Assignment: From the records below, extract only the lines running from the line with "Lemma process_request p" to the line with "rewrite (process_request p", both lines included, reproducing them exactly.

======== Provided data

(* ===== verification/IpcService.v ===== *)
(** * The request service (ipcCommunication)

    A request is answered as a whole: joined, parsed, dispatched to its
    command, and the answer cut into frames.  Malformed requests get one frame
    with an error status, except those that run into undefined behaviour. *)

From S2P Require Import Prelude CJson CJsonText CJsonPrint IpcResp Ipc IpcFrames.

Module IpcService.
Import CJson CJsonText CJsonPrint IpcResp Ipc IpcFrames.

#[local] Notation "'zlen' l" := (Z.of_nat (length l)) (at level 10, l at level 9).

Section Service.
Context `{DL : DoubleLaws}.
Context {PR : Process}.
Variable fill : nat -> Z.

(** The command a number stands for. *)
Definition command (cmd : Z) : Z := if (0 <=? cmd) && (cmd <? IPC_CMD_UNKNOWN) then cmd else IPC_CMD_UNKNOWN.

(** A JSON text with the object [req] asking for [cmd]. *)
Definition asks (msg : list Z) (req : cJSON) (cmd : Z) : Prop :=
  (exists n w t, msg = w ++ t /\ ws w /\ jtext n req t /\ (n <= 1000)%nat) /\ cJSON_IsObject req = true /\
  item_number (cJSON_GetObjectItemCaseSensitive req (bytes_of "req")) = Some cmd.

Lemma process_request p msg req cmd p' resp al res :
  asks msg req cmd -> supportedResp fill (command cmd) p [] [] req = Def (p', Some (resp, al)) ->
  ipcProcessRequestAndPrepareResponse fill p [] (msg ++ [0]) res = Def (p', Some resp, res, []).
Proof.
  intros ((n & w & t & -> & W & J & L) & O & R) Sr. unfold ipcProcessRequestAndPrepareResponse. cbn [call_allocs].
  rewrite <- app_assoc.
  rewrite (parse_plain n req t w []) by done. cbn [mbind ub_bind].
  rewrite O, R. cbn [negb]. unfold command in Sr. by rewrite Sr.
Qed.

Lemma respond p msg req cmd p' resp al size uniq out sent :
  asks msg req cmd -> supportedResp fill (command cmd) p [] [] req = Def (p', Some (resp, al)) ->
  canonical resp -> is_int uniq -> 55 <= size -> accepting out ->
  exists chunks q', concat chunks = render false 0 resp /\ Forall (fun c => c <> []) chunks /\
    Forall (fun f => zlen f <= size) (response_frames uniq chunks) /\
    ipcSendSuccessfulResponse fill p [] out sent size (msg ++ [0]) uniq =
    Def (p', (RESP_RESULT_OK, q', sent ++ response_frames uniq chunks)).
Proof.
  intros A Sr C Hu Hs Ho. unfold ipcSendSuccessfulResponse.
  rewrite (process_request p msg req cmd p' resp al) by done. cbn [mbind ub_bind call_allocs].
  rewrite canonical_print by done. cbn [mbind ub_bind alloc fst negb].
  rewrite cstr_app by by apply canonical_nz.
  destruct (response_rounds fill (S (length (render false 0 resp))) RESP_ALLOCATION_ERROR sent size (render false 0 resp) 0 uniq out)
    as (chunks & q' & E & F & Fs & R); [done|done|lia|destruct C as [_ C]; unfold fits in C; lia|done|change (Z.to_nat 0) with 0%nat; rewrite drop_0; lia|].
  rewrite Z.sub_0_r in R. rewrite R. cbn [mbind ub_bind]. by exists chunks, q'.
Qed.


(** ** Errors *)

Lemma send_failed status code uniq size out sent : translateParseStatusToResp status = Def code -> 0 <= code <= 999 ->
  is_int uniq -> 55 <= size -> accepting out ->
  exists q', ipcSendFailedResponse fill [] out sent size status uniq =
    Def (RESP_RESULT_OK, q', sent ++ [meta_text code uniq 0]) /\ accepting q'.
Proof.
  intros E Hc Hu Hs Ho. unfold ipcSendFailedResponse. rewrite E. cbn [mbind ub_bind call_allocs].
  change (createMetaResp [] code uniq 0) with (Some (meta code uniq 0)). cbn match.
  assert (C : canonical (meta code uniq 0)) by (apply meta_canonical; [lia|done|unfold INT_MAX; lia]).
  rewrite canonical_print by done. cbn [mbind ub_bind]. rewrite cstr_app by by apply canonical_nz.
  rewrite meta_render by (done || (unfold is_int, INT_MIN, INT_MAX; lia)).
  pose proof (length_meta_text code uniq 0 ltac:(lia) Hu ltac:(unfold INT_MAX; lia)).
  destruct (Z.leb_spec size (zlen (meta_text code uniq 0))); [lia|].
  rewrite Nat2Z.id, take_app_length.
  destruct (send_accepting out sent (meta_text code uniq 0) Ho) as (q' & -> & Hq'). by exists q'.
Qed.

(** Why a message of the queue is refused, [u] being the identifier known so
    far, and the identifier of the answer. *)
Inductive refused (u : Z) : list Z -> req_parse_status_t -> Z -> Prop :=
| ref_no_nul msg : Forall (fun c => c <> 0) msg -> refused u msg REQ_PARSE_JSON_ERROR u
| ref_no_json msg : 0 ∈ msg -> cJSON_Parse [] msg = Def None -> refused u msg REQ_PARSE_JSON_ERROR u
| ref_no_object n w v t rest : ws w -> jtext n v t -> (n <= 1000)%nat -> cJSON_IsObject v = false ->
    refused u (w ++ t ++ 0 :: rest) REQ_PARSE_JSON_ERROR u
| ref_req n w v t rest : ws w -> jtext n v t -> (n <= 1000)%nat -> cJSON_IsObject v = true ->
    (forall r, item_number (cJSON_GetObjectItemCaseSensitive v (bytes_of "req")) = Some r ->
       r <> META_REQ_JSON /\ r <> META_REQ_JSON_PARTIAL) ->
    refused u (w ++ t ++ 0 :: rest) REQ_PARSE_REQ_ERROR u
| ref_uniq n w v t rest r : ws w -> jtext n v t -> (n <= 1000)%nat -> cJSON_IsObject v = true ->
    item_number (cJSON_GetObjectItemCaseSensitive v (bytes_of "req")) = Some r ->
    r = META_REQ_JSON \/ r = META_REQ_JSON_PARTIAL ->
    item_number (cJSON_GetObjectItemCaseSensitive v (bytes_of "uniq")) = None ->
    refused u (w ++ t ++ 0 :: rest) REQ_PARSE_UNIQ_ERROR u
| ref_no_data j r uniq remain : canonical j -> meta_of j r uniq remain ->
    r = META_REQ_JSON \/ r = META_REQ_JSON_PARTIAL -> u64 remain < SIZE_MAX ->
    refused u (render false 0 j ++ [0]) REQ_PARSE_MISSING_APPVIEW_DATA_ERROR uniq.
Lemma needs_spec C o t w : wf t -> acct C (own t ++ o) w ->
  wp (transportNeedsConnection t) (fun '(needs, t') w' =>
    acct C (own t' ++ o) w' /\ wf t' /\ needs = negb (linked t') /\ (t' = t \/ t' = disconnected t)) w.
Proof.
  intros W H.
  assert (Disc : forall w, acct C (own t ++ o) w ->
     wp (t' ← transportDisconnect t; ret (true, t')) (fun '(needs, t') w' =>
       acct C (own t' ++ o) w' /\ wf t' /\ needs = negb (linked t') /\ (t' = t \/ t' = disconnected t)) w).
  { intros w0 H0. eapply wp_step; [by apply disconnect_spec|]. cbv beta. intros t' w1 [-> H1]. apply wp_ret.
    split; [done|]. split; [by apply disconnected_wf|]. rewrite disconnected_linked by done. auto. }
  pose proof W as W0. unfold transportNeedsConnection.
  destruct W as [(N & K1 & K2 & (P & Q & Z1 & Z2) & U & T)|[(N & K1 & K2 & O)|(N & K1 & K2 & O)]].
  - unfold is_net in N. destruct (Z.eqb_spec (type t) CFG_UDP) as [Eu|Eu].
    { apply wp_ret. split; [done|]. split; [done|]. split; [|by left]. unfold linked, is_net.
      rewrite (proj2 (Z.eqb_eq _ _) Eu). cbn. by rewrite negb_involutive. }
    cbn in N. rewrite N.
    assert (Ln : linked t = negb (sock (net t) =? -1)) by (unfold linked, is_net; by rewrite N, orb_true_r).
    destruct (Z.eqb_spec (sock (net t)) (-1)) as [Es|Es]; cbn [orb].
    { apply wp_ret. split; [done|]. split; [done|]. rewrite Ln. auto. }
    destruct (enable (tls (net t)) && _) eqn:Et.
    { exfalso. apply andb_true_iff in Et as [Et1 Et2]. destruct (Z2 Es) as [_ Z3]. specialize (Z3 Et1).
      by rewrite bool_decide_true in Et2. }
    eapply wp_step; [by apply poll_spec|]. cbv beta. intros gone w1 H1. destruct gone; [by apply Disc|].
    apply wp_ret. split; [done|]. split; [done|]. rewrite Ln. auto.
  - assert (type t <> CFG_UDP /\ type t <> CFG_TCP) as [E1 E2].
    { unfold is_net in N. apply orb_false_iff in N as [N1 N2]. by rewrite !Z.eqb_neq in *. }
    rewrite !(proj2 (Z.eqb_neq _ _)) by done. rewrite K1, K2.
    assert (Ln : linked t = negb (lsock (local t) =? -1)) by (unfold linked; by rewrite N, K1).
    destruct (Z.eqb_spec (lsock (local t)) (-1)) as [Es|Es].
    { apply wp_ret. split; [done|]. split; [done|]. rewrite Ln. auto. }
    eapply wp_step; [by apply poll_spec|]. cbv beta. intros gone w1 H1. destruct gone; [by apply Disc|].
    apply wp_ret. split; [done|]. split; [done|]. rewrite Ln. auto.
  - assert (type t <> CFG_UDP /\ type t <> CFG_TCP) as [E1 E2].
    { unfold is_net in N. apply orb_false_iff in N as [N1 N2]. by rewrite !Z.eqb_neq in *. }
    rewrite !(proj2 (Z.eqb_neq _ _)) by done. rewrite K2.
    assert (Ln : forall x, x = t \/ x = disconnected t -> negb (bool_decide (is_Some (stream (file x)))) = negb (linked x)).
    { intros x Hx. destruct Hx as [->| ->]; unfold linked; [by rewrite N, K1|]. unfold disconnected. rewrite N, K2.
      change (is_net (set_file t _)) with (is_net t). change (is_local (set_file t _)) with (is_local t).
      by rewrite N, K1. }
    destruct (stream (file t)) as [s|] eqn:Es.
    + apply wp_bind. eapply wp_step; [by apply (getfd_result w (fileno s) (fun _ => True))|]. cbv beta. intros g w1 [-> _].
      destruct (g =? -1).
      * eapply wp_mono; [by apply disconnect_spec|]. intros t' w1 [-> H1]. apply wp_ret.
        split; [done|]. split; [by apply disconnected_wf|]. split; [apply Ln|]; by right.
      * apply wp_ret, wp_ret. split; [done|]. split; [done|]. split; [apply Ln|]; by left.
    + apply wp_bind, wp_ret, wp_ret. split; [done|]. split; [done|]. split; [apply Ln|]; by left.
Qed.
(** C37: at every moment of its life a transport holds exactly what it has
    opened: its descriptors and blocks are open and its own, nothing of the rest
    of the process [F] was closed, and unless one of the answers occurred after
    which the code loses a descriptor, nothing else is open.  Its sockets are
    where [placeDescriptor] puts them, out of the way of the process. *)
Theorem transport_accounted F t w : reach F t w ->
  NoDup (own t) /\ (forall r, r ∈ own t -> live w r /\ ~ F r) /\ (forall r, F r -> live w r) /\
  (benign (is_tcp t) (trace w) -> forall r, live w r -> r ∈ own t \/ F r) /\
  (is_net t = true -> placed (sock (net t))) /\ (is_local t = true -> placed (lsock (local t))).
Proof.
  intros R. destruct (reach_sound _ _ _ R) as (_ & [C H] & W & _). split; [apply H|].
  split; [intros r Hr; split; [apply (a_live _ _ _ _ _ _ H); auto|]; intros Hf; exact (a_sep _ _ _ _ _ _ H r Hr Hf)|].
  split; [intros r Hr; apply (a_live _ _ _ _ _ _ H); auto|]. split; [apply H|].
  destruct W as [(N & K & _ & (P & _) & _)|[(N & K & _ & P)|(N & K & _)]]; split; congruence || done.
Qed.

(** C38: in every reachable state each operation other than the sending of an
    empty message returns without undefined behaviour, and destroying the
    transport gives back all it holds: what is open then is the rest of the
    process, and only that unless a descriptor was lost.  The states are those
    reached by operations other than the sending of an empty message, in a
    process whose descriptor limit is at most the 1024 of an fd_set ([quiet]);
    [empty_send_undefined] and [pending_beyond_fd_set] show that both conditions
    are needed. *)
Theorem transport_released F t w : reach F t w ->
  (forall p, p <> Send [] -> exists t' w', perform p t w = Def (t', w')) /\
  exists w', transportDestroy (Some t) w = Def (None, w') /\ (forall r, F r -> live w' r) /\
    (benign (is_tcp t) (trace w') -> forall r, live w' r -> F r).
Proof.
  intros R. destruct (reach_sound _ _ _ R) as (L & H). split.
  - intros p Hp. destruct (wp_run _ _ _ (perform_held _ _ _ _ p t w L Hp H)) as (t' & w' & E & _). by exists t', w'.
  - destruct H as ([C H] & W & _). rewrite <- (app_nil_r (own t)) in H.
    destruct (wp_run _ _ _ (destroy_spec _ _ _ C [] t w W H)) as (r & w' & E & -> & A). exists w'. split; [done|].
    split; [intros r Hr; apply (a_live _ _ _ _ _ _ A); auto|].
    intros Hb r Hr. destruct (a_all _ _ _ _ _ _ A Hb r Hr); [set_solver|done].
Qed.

================

Result of this exercise:
Lemma process_request p msg req cmd p' resp al res :
  asks msg req cmd -> supportedResp fill (command cmd) p [] [] req = Def (p', Some (resp, al)) ->
  ipcProcessRequestAndPrepareResponse fill p [] (msg ++ [0]) res = Def (p', Some resp, res, []).
Proof.
  intros ((n & w & t & -> & W & J & L) & O & R) Sr. unfold ipcProcessRequestAndPrepareResponse. cbn [call_allocs].
  rewrite <- app_assoc.
  rewrite (parse_plain n req t w []) by done. cbn [mbind ub_bind].
  rewrite O, R. cbn [negb]. unfold command in Sr. by rewrite Sr.
Qed.

Lemma respond p msg req cmd p' resp al size uniq out sent :
  asks msg req cmd -> supportedResp fill (command cmd) p [] [] req = Def (p', Some (resp, al)) ->
  canonical resp -> is_int uniq -> 55 <= size -> accepting out ->
  exists chunks q', concat chunks = render false 0 resp /\ Forall (fun c => c <> []) chunks /\
    Forall (fun f => zlen f <= size) (response_frames uniq chunks) /\
    ipcSendSuccessfulResponse fill p [] out sent size (msg ++ [0]) uniq =
    Def (p', (RESP_RESULT_OK, q', sent ++ response_frames uniq chunks)).
Proof.
  intros A Sr C Hu Hs Ho. unfold ipcSendSuccessfulResponse.
  rewrite (process_request p msg req cmd p' resp al) by done. cbn [mbind ub_bind call_allocs].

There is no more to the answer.